Subhash et Udayan Mitra sont frères. Les deux héros de Jhumpa Lahiri ont quinze mois d’écart. Fils d’un employé de bureau des chemins de fer, ils habitent Calcutta, dix ans après la partition de 1947. Subhash et Udayan jouent au football et au golf. Même s’ils n’ont pas le droit de pénétrer dans le Tolly Club dont les hauts murs d’enceinte tiennent les intrus à distance.
Enfants, ils étaient semblables. L’aîné était un garçon sage tandis que son cadet se montrait plus audacieux, jouait à disparaître et pouvait être capable de demander un autographe aux actrices qui tournaient au Technicians’ Studio. L’un a ensuite étudié la physique, l’autre le génie chimique, dans un pays sujet aux troubles politiques. Où certains semblent fascinés par les idées du président Mao. Où se crée le Parti communiste d’Inde (marxiste-léniniste). Epris d’ailleurs, Subhash ressent le besoin de partir pour les Etats-Unis, de s’inscrire à l’université.

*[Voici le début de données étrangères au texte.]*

Lemma close_file_tame : tame close_file.
Proof.
  intros w f Hw. unfold close_file. rewrite (bind_run_Ok getD _ (w, f) w (w, f)) by done.
  destruct (file w) as [h|] eqn:Eh; [|by eexists _, w, f].
  destruct (onBuf_tame BufFlush w f) as (r & w1 & f1 & E & Hr & Hw1 & Hd1 & _); [apply BufFlush_calm|by rewrite Eh|done|].
  assert (E' : ignore (onBuf BufFlush) (w, f) = (Ok tt, (w1, f1))).
  { unfold ignore, attempt, bind. rewrite E. by destruct r. }
  rewrite (bind_run_Ok _ _ _ _ _ E').
  destruct (tame_ignore (onFS (FileClose h)) (tame_onFS _ (FileClose_calm h)) w1 f1 Hw1) as (r2 & w2 & f2 & E2 & Hr2 & Hw2 & Hd2).
  exists r2, w2, f2. by rewrite Hd2.
Qed.

Lemma rotate_tame t : tame (rotate t).
Proof.
  apply tame_bind; [apply close_file_tame|intros _]. apply tame_bind.
  { apply tame_attempt, tame_onFS. intros f. by apply syscall_calm. }
  intros [u|e|q]; [|apply tame_ret..]. apply tame_bind.
  - apply tame_attempt, tame_onFS. intros f. apply syscall_calm. intros g. repeat case_match; by simplify_eq.
  - intros [h|e|q]; apply tame_modD; intros w Hw; (split; [|done]); intros H; cbn in *; [done|by destruct H..].
Qed.

Lemma Write_tame day p : tame (Write day p).
Proof.
  intros w f Hw. unfold Write. rewrite (bind_run_Ok getD _ (w, f) w (w, f)) by done.
  assert (tame (if String.eqb (today w) (format_date day) then ret tt else rotate (format_date day))) as Ht
    by (destruct (String.eqb _ _); [apply tame_ret|apply rotate_tame]).
  destruct (Ht w f Hw) as (r & w1 & f1 & E & Hr & Hw1 & Hd1). unfold bind at 1. rewrite E.
  destruct r as [u|e|q]; [|by eexists _, w1, f1|done].
  rewrite (bind_run_Ok getD _ (w1, f1) w1 (w1, f1)) by done.
  destruct (file w1) as [h|] eqn:Eh; [|by eexists _, w1, f1].
  destruct (onBuf_tame (BufWrite p) w1 f1) as (r & w2 & f2 & E2 & Hr2 & Hw2 & Hd2 & Hf2); [apply BufWrite_calm|by rewrite Eh|done|].
  unfold bind at 1. rewrite E2. destruct r as [z|e|q]; [|exists (Err e), w2, f2; by rewrite Hd2|done].
  destruct (onBuf_tame BufFlush w2 f2) as (r & w3 & f3 & E3 & Hr3 & Hw3 & Hd3 & _); [apply BufFlush_calm|by rewrite Hf2, Eh|done|].
  unfold ignore, attempt, bind. rewrite E3. exists (Ok z), w3, f3. rewrite Hd3, Hd2. by destruct r.
Qed.

Lemma CloseDaily_tame : tame CloseDaily.
Proof.
  intros w f Hw. unfold CloseDaily. rewrite (bind_run_Ok getD _ (w, f) w (w, f)) by done.
  assert (tame (close_file ;;; modD (fun w => set_file None (buf w) w))) as Ht.
  { apply tame_bind; [apply close_file_tame|intros _]. apply tame_modD. intros v _. split; [|done]. by intros [? ?]. }
  destruct (file w); [by apply Ht|by eexists _, w, f].
Qed.

(** ** The whole logger under any faults *)

Record log_safe (s : LogSt) : Prop := {
  ls_heap : Forall dw_safe (heap s);
  ls_output : Forall (out_known s) (output s);
  ls_files : Forall (fun a => (a < length (heap s))%nat) (fileWriters s);
}.

(** Calls that keep the safe states, and never panic. *)
Definition sound {A} (m : St LogSt A) : Prop := hoare log_safe m (fun r s => is_panic r = false /\ log_safe s).

(** The state differs in the contents of writers and disks only. *)
Definition same_shape (s s' : LogSt) : Prop :=
  length (heap s') = length (heap s) /\ output s' = output s /\ fileWriters s' = fileWriters s.

Lemma log_safe_shape s s' : same_shape s s' -> Forall dw_safe (heap s') -> log_safe s -> log_safe s'.
Proof.
  intros (Hl & Ho & Hf) Hh [_ H2 H3]. split; [done|..].
  - rewrite Ho. eapply Forall_impl; [exact H2|]. intros []; cbn; [done|lia].
  - rewrite Hf. eapply Forall_impl; [exact H3|]. cbn. lia.
Qed.

Lemma onWriter_safe {A} a (m : St DW A) s : tame m -> log_safe s -> (a < length (heap s))%nat ->
  is_panic (onWriter a m s).1 = false /\ log_safe (onWriter a m s).2 /\ same_shape s (onWriter a m s).2.
Proof.
  intros Hm Hs Ha. destruct (lookup_lt_is_Some_2 _ _ Ha) as [w Hw]. unfold onWriter. rewrite Hw.
  assert (Hsafe : dw_safe w) by (by eapply Forall_lookup_1; [apply (ls_heap s Hs)|]).
  destruct (Hm w (disk s (dir w)) Hsafe) as (r & w' & f' & -> & Hr & Hw' & _). cbn [fst snd].
  assert (same_shape s (set_disk (fun x => if String.eqb x (dir w) then f' else disk s x) (set_heap (<[a := w']> (heap s)) s))) as Hsh
    by (split_and!; cbn; by rewrite ?length_insert).
  split_and!; try done; try apply Hsh. apply (log_safe_shape s); [done| |done]. cbn. apply Forall_insert; [apply Hs|done].
Qed.

Lemma out_write_safe o day p s : log_safe s -> out_known s o ->
  is_panic (out_write wide o day p s).1 = false /\ log_safe (out_write wide o day p s).2 /\
  same_shape s (out_write wide o day p s).2.
Proof.
  intros Hs Ho. destruct o as [|f]; cbn [out_write].
  - unfold consoleWrite. destruct (stdout_fault s _); (split_and!; try done); apply (log_safe_shape s); try done; apply Hs.
  - unfold filterWrite. destruct (containsLevel _ _ _); [|done]. apply onWriter_safe; [apply Write_tame|done..].
Qed.
(* ===== verification/LogLines.v ===== *)
(** * Structured log lines (LogJSON, logJSON and LoggingMiddleware)

    One JSON object per line, made of strings that come from requests:
    identifiers from headers, paths, error texts.  The lines are handed to
    the standard logger of [Logging]. *)

From Stdlib Require Import ZArith Lia Ascii String.
From stdpp Require Import base tactics numbers strings gmap list.
From S2P Require Import Prelude GoStrings GoOs GoUtf8 GoText GoFloat GoTime GoCrypto Message Json JsonEncode JsonCompact JsonEnvelope JsonEntry Gin Server Logging LoggingTheorems.

Module loglines.
Import jsonenc jsonmsg logging.
Local Open Scope go_scope.

(** ** The entry *)

Record JSONLogEntry := MkJSONLogEntry {
  le_Timestamp : string; le_Level : string; le_Message : string; le_RequestID : string;
  le_TraceID : string; le_Project : string; le_Error : string }.

(** [json.Marshal(entry)] cannot fail: every field is a string. *)
Definition entry_fields (e : JSONLogEntry) : list (string * bytes) :=
  [("timestamp", quote_string (le_Timestamp e)); ("level", quote_string (le_Level e));
   ("message", quote_string (le_Message e))] ++
  unless_empty "request_id" (le_RequestID e) ++ unless_empty "trace_id" (le_TraceID e) ++
  unless_empty "project" (le_Project e) ++ unless_empty "error" (le_Error e).

Definition MarshalEntry (e : JSONLogEntry) : bytes := obj (entry_fields e).

(** [log.Println]. *)
Definition println_line (stamp : string) (text : bytes) : bytes := bytes_of stamp ++ text ++ ["010"%char].

Section lines.
Context (wide : Z -> Z -> bool).

Definition Println (day : Z) (stamp : string) (text : bytes) : St LogSt unit :=
  s <- get ;; ignore (multi_write wide (output s) day (println_line stamp text)).

(** [now] is [time.Now().UTC()]. *)
Definition LogJSON (day : Z) (stamp : string) (now : Time) (level msg requestID traceID project errStr : string) :
    St LogSt unit :=
  Println day stamp (MarshalEntry (MkJSONLogEntry (rfc3339nano now) level msg requestID traceID project errStr)).

(** The copy of [LogJSON] in package [server]. *)
Definition logJSON (day : Z) (stamp : string) (now : Time) (level msg requestID traceID project errStr : string) :
    St LogSt unit :=
  Println day stamp (MarshalEntry (MkJSONLogEntry (rfc3339nano now) level msg requestID traceID project errStr)).

(** What is logged for a request after it was served. *)
Definition request_text (method path : string) (status duration : Z) : string :=
  "method=" +:+ method +:+ " path=" +:+ path +:+ " status=" +:+ Itoa status +:+ " duration=" +:+ Duration_String duration.

Definition LoggingMiddleware (day : Z) (stamp : string) (now : Time) (method path : string) (status duration : Z)
    (c : gin.Context) : St LogSt unit :=
  let '(requestID, traceID) := server.log_ids c in
  logJSON day stamp now "info" "request" requestID traceID "" (request_text method path status duration).
End lines.
End loglines.

Import json jsonenc jsoncompact jsonmsg loglines.

(** ** Nothing below the blank *)

Lemma unless_empty_printable k s : Forall (fun kt : string * bytes => Forall printable kt.2) (unless_empty k s).
Proof. unfold unless_empty. destruct (String.eqb _ _); [constructor|]. apply Forall_cons. split; [apply quote_string_printable|constructor]. Qed.

Lemma entry_printable e : Forall printable (MarshalEntry e).
Proof.
  unfold MarshalEntry, obj. constructor; [done|]. apply Forall_app. split; [|by repeat constructor]. apply fields_printable.
  unfold entry_fields. rewrite !Forall_app. split_and!; try apply unless_empty_printable.
  do 3 (apply Forall_cons; split; [apply quote_string_printable|]). constructor.
Qed.

(** ** What a line says *)

Definition optional (k s : string) : list (bytes * (bytes * jval)) := if String.eqb s "" then [] else [named k (str s)].

Definition entry_value (e : JSONLogEntry) : jval :=
  JObj ([named "timestamp" (str (le_Timestamp e)); named "level" (str (le_Level e)); named "message" (str (le_Message e))] ++
        optional "request_id" (le_RequestID e) ++ optional "trace_id" (le_TraceID e) ++
        optional "project" (le_Project e) ++ optional "error" (le_Error e)).

(** A string field with its text and value, left out when empty. *)
Definition opt_field (k s : string) : list field := if String.eqb s "" then [] else [(k, quote_string s, str s)].

Lemma opt_field_text k s : field_text <$> opt_field k s = unless_empty k s.
Proof. unfold opt_field, unless_empty. by destruct (String.eqb s ""). Qed.

Lemma opt_field_reads k s d : Forall (fun x : field => reads 1 d x.1.2 x.2) (opt_field k s).
Proof. unfold opt_field. destruct (String.eqb s ""); [constructor|]. apply Forall_cons. split; [apply reads_string|constructor]. Qed.

Lemma entry_reads e : exists w, parse (MarshalEntry e) = Some w /\ erase w = erase (entry_value e).
Proof.
  set (fs := [("timestamp", quote_string (le_Timestamp e), str (le_Timestamp e)); ("level", quote_string (le_Level e), str (le_Level e));
              ("message", quote_string (le_Message e), str (le_Message e))] ++
             opt_field "request_id" (le_RequestID e) ++ opt_field "trace_id" (le_TraceID e) ++
             opt_field "project" (le_Project e) ++ opt_field "error" (le_Error e) : list field).
  assert (Et : entry_fields e = field_text <$> fs).
  { unfold fs, entry_fields. by rewrite !fmap_app, !opt_field_text. }
  assert (Ev : entry_value e = JObj (field_val <$> fs)).
  { unfold fs, entry_value. rewrite !fmap_app. f_equal. f_equal. unfold optional, opt_field.
    by destruct (String.eqb (le_RequestID e) ""), (String.eqb (le_TraceID e) ""), (String.eqb (le_Project e) ""), (String.eqb (le_Error e) ""). }
  unfold MarshalEntry. rewrite Et, Ev. apply (reads_parse (S (1 + length fs))). apply reads_obj; [done| |done].
  unfold fs. rewrite !Forall_app. split_and!; try apply opt_field_reads.
  do 3 (apply Forall_cons; split; [apply reads_string|]). constructor.
Qed.

(** C28.  A structured log entry is one line, whatever is in it: the text
    holds no control character, so no identifier, path or error text of a
    request can end the line or start another, and it reads back as the entry
    with exactly the fields that were given, the empty optional ones left out.
    What the logger is given is the time stamp, the text and the end of line. *)
Theorem log_entry_is_one_line wide day stamp now level msg requestID traceID project errStr s :
  let e := MkJSONLogEntry (rfc3339nano now) level msg requestID traceID project errStr in
  let text := MarshalEntry e in
  Forall printable text /\
  (exists w, parse text = Some w /\ erase w = erase (entry_value e)) /\
  LogJSON wide day stamp now level msg requestID traceID project errStr s =
    ignore (logging.multi_write wide (logging.output s) day (bytes_of stamp ++ text ++ ["010"%char])) s.
Proof. cbn zeta. split; [apply entry_printable|]. split; [apply entry_reads|]. done. Qed.

(** ** Headers and the level files *)

Definition forged : gin.Context :=
  gin.Set_ "request_id" (gin.CString "r1") (gin.MkContext ∅ {["X-Trace-Id" := "[error]"]} None [] ∅).

(** A client that sends the header X-Trace-Id with the value [error] in brackets has its requests
    logged among the errors, while entries of level error are not. *)
Example trace_id_reaches_the_error_file :
  (logging_demo.file_text
     (LoggingMiddleware logging_demo.no_wide logging_demo.day1 "T " (MkTime 0 0) "GET" "/x" 200 1000 forged
        (logging_demo.after [OSetup logging_demo.day1 "T " "logs" false []] logging_demo.healthy)).2
     "logs/error" logging_demo.day1 <> "") /\
  logging_demo.file_text
     (LogJSON logging_demo.no_wide logging_demo.day1 "T " (MkTime 0 0) "error" "dispatch failed" "r1" "t1" "shop" "refused"
        (logging_demo.after [OSetup logging_demo.day1 "T " "logs" false []] logging_demo.healthy)).2
     "logs/error" logging_demo.day1 = "".
Proof. split; [vm_compute; discriminate|vm_compute; reflexivity]. Qed.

Tandis que Udayan reste sur sa terre natale et se rapproche de la rébellion qui gronde.
En Amérique, Subhash commence seul à "apprendre le pays, comme il avait autrefois appris à tenir debout, à marcher, à parler". Et aussi à vivre sans son frère… Née à Londres de parents bengalis, établie sur la côte Est des Etats-Unis, Jhumpa Lahiri a reçu le prix Pulitzer pour son premier livre, L’interprète des maladies (Mercure de France, 2000, repris chez Folio). Elle bâtit depuis une œuvre forte qui ne cesse de s’interroger sur la notion de racine et sur le décalage entre deux civilisations. Jouant avec la tragédie, Longues distances est une saga familiale parfaitement orchestrée par une écrivaine dont la subtilité n’est pas la moindre des qualités. Al. F.